It would be fair to say that Major League Baseball is going through a significant cultural identity crisis at the moment.
On one side of the fence are the traditionalists – people for whom the game symbolises respect and a certain decree of decorum.
Their views fly in the face of a new generation who are trying to drag America’s favourite pastime kicking and screaming into the 21st century.
With their over-zealous celebrations and willingness to bait opponents, they are the polar opposite of what baseball traditional stood for. Interestingly, many of them are from a Latino background.
Nearly 30 percent of players on Opening Day rosters were born outside the United States, with the Dominican Republic (99) and Venezuela (67) responsible for the biggest proportion.
Professional baseball has long featured Latino players, but they have historically been encouraged to tone down their public expressions of joy.
Things have been changing in recent years, with Latino players shrugging off the shackles to express themselves with ever increasing doses of freedom.
While speaking to Betway, former MLB star Jose Bautista said the cultural shift has made professional baseball more entertaining to watch.
He believes that Latin players bring a different flavour to the MLB driven by their individuality, cultural traits, signs of where they grew up and the type of personalities they possess.
He draws comparisons with soccer and other sports, saying different regions of the world play differently, which is great for the overall wellbeing of the sport.
Bautista insists that bringing more energy and passion is not better or worse or not right or wrong, it’s just different.
The ex-Toronto Blue Jays star is undoubtedly well-placed to comment on baseball’s cultural shift having been responsible for one the most iconic sporting moments in 2015.
Bautista was playing against Texas Rangers in the American League Division Series with Game 5 tied at 2-2 as the teams went into the seventh.
A mistake by Russel Martin, Jays’ catcher, led to the Rangers taking a 3-2 lead. Jays star Josh Donaldson helped tie the game, but it was still all to play for.
Two Blue Jays remained on first and third base when Bautista came into bat.
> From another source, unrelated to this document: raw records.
(** * ETS2 Company Logo Downloader: the harvest routine

    A shallow embedding of [LogoDownloaderWorker.run]
    (src/ETS2CompanyLogoDownloader.py) and the properties of it that the
    specification states.

    The worker talks to the network, the file system, the GUI (two Qt
    signals) and a flag written by the GUI thread.  The embedding makes the
    outside world an explicit record of oracles ([World]) and the effects of
    a run an explicit, ordered list of events ([Event]); [run] is then a
    function from a world to the trace of an invocation in which every call
    returns or raises.  [requests.get] has no timeout: [harvest] cuts the
    trace at the first request that a [Network] never answers.  What the
    events do to the disk is a relation ([fs_step]), since a call that
    raises may have done part of its work.

    Python's [int(((idx + 1) / total_images) * 100)] is double-precision
    arithmetic.  Module [Binary64] models the two operations involved as
    exact rationals rounded to nearest-even at 53 bits, and the model is
    checked against the Standard Library's IEEE 754 specification
    ([SpecFloat]) on every pair [idx < total <= 120].

    The slots of the window ([FullSizeLogoDownloader]) are functions on the
    state of its widgets; module [Window] relates them to the signals of a
    run. *)

From Stdlib Require Import ZArith QArith Qround Qpower Lia Lqa.
From Stdlib Require Import String Ascii List Sorted DecimalString DecimalNat SpecFloat.
From stdpp Require Import gmap strings.

(** ** Double-precision arithmetic *)

Module Binary64.
Local Open Scope Q_scope.

(** Number of significand bits of a Python [float]. *)
Definition prec : Z := 53.

(** [ilog2 x] is the binary exponent of a positive rational:
    [2 ^ ilog2 x <= x < 2 ^ (ilog2 x + 1)]. *)
Definition ilog2 (x : Q) : Z :=
  let d := (Z.log2 (Qnum x) - Z.log2 (Zpos (Qden x)))%Z in
  if Qle_bool (2 ^ d) x then d else (d - 1)%Z.

(** Nearest integer, ties to the even one. *)
Definition rne (x : Q) : Z :=
  let f := Qfloor x in
  match Qcompare (x - inject_Z f) (1 # 2) with
  | Lt => f
  | Gt => (f + 1)%Z
  | Eq => if Z.even f then f else (f + 1)%Z
  end.

(** Nearest number with a 53-bit significand.  The exponent is unbounded:
    the quotients and products of [run] lie between [2 ^ -64] and [100],
    far from overflow and from the subnormal range. *)
Definition round_pos (x : Q) : Q :=
  let e := (ilog2 x - (prec - 1))%Z in
  inject_Z (rne (x * 2 ^ (- e))) * 2 ^ e.

Definition round (x : Q) : Q :=
  match Qcompare x 0 with
  | Eq => 0
  | Gt => round_pos x
  | Lt => - round_pos (- x)
  end.

(** [a / b] on Python integers: the correctly rounded quotient. *)
Definition truediv (a b : Z) : Q := round (inject_Z a / inject_Z b).

(** [x * y] on floats. *)
Definition mul (x y : Q) : Q := round (x * y).

(** [int(x)]: truncation toward zero. *)
Definition trunc (x : Q) : Z := if Qle_bool 0 x then Qfloor x else Qceiling x.

End Binary64.

(** [int(((idx + 1) / total_images) * 100)] *)
Definition progress_percent (idx total_images : nat) : Z :=
  Binary64.trunc
    (Binary64.mul (Binary64.truediv (Z.of_nat idx + 1) (Z.of_nat total_images)) 100).

(** The same expression through [SpecFloat], the Standard Library's
    executable IEEE 754 specification, at binary64. *)
Module IEEE.

Definition of_Z (z : Z) : spec_float := binary_normalize 53 1024 z 0 false.

Definition to_Z (f : spec_float) : option Z :=
  match f with
  | S754_zero _ => Some 0%Z
  | S754_finite s m e =>
      let a := match e with
               | Z0 => Zpos m
               | Zpos p => (Zpos m * 2 ^ Zpos p)%Z
               | Zneg p => (Zpos m / 2 ^ Zpos p)%Z
               end in
      Some (if s then (- a)%Z else a)
  | _ => None
  end.

Definition progress_percent (idx total_images : nat) : option Z :=
  to_Z (SFmul 53 1024
          (SFdiv 53 1024 (of_Z (Z.of_nat idx + 1)) (of_Z (Z.of_nat total_images)))
          (of_Z 100)).

End IEEE.

Definition agrees_with_IEEE (idx total_images : nat) : bool :=
  match IEEE.progress_percent idx total_images with
  | Some z => Z.eqb z (progress_percent idx total_images)
  | None => false
  end.

Definition agrees_with_IEEE_upto (n : nat) : bool :=
  forallb (fun t => forallb (fun i => agrees_with_IEEE i (S t)) (seq 0 (S t))) (seq 0 n).

(** What the specification writes: [round(100 * (index+1) / totalCandidates)]. *)
Definition spec_progress (idx total : nat) : Z :=
  Binary64.rne (inject_Z (100 * (Z.of_nat idx + 1)) / inject_Z (Z.of_nat total)).

(** ** Strings

    A Python [str] is modelled by [string]; a character is a code point
    below 256. *)

Definition code (c : ascii) : nat := nat_of_ascii c.

Definition between (lo hi : nat) (c : ascii) : bool :=
  Nat.leb lo (code c) && Nat.leb (code c) hi.

(** [c.isalnum()] on the code points below 256. *)
Definition isalnum (c : ascii) : bool :=
  between 48 57 c || between 65 90 c || between 97 122 c
  || between 170 170 c || between 178 179 c || between 181 181 c
  || between 185 186 c || between 188 190 c
  || between 192 214 c || between 216 246 c || between 248 255 c.

(** [c.isspace()] on the code points below 256. *)
Definition isspace (c : ascii) : bool :=
  between 9 13 c || between 28 32 c || between 133 133 c || between 160 160 c.

Definition is_empty (s : string) : bool :=
  match s with EmptyString => true | String _ _ => false end.

(** [s.startswith(p)] *)
Definition startswith (s p : string) : bool := String.prefix p s.

(** [sub in s] *)
Fixpoint contains (sub s : string) : bool :=
  String.prefix sub s ||
  match s with
  | EmptyString => false
  | String _ rest => contains sub rest
  end.

(** [s.split(sep)[0]] for a non-empty [sep] *)
Fixpoint split_head (sep s : string) : string :=
  if String.prefix sep s then EmptyString
  else match s with
       | EmptyString => EmptyString
       | String c rest => String c (split_head sep rest)
       end.

(** [os.path.basename(p)] of [posixpath]: what follows the last slash. *)
Fixpoint basename (p : string) : string :=
  match p with
  | EmptyString => EmptyString
  | String c rest =>
      if contains "/" rest then basename rest
      else if Ascii.eqb c "/" then rest else p
  end.

Fixpoint filter_chars (f : ascii -> bool) (s : string) : string :=
  match s with
  | EmptyString => EmptyString
  | String c rest =>
      if f c then String c (filter_chars f rest) else filter_chars f rest
  end.

(** [s.rstrip()] *)
Fixpoint rstrip (s : string) : string :=
  match s with
  | EmptyString => EmptyString
  | String c rest =>
      let rest' := rstrip rest in
      if isspace c && is_empty rest' then EmptyString else String c rest'
  end.

Fixpoint ends_with_slash (s : string) : bool :=
  match s with
  | EmptyString => false
  | String c EmptyString => Ascii.eqb c "/"
  | String _ rest => ends_with_slash rest
  end.

(** [os.path.join(a, b)] of [posixpath] *)
Definition path_join (a b : string) : string :=
  if startswith b "/" then b
  else if is_empty a || ends_with_slash a then a +:+ b
  else a +:+ "/" +:+ b.

(** [str(n)] *)
Definition str_of_nat (n : nat) : string := NilEmpty.string_of_uint (Nat.to_uint n).

(** ** The world and the events of a run *)

Definition bytes := list Byte.byte.

(** An [img] tag as the loop reads it: [img.get("data-src")] and
    [img.get("src")], [None] when the attribute is missing. *)
Record Img := { data_src : option string; src : option string }.

(** [requests.get(self.url)], [raise_for_status()], [BeautifulSoup(...)]
    and [find_all("img")] together either produce the list of [img] tags or
    raise. *)
Inductive PageResult :=
| PageImages (images : list Img)
| PageRequestException (msg : string)
| PageException (msg : string).

(** What the calls of a run return or raise, when they do one or the other.
    [requests.get] may also never return: which requests do not is said
    apart, by a [Network], and [harvest] stops the run there. *)
Record World := {
  (** the page behind a URL *)
  page_get : string -> PageResult;
  (** [os.makedirs(path, exist_ok=True)]: [None], or the message of the
      [OSError] it raises *)
  makedirs : string -> option string;
  (** [requests.get(url).content] in iteration [idx]: [None] when it raises *)
  image_get : nat -> string -> option bytes;
  (** [open(path, "wb")] and [f.write(data)] in iteration [idx]: [false]
      when one of them raises *)
  file_write : nat -> string -> bytes -> bool;
  (** the value of [self.is_running] read at the top of iteration [idx];
      [stop()] on the GUI thread sets it to [False] *)
  is_running : nat -> bool
}.

Inductive Event :=
| EvPageGet (url : string)
| EvMakedirs (path : string) (ok : bool)
| EvProgress (percent : Z)
| EvStatus (msg : string)
| EvImageGet (idx : nat) (url : string)
| EvWrite (idx : nat) (path : string) (data : bytes) (ok : bool).

Inductive Exn :=
| RequestException (msg : string)
| OtherException (msg : string).

(** ** [LogoDownloaderWorker.run] *)

Definition logos_dirname : string := "Downloaded_Company_Logos".

(** [img.get("data-src") or img.get("src")] *)
Definition resolve_url (img : Img) : option string :=
  match data_src img with
  | Some s => if is_empty s then src img else Some s
  | None => src img
  end.

(** [img_url.split("/revision/")[0]] *)
Definition full_size_url (img_url : string) : string :=
  split_head "/revision/" img_url.

Definition keep_char (c : ascii) : bool :=
  isalnum c || Ascii.eqb c " " || Ascii.eqb c "." || Ascii.eqb c "_".

(** Lines 62 to 66: the file name of candidate [idx]. *)
Definition image_name (idx : nat) (url : string) : string :=
  let img_name := basename url in
  let img_name :=
    if is_empty img_name || negb (contains "." img_name)
    then "logo_" +:+ str_of_nat idx +:+ ".jpg"
    else img_name in
  rstrip (filter_chars keep_char img_name).

(** One iteration of the loop body after the cancellation check: the events
    it produces and whether [count] was incremented.  Every [continue]
    leaves the iteration without emitting progress. *)
Record Step := { step_events : list Event; step_saved : bool }.

Definition skipped (evs : list Event) : Step :=
  {| step_events := evs; step_saved := false |}.

Definition process (w : World) (total_images : nat) (logos_folder : string)
    (idx : nat) (img : Img) : Step :=
  match resolve_url img with
  | None => skipped []
  | Some img_url =>
      if is_empty img_url then skipped []
      else if startswith img_url "data:image" then skipped []
      else if negb (contains "/images/" img_url) then skipped []
      else
        let url := full_size_url img_url in
        match image_get w idx url with
        | None => skipped [EvImageGet idx url]
        | Some img_data =>
            if (Z.of_nat (length img_data) <? 5000)%Z
            then skipped [EvImageGet idx url]
            else
              let save_path := path_join logos_folder (image_name idx url) in
              if file_write w idx save_path img_data
              then {| step_events :=
                        [EvImageGet idx url;
                         EvWrite idx save_path img_data true;
                         EvProgress (progress_percent idx total_images)];
                      step_saved := true |}
              else skipped [EvImageGet idx url;
                            EvWrite idx save_path img_data false]
        end
  end.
JB hit a three-run home run, sparking pandemonium in the stands as the Jays snatched victory from seeming defeat.
Bautista then introduced the ‘bat flip’ – a move that sparked wild celebrations amongst Toronto fans and left viewers watching MLB streams gobsmacked.
The Rangers were extremely unhappy, describing his antics as ‘unsportsmanlike’, while many pundits dubbed the move as ‘disrespectful to the game’.
Despite the criticism, Bautista’s celebration laid the foundations for a seismic shift in the way players behave on the baseball field.
The 41-year-old has no regrets about flipping his bat, arguing that celebrations of this nature help to engage fans emotionally and get them to show passion from their stadium seats.
Bautista believes that now that some time has passed by, a celebration like ‘bat flipping‘ can become an iconic moment in games, much like iconic celebrations in other sports.
He insists he is glad that it has happened and is delighted that most people don’t see it as rule breaking or bringing the game into disrepute. Rather, if it brings the fans closer to the game and the players, it must be good for the game.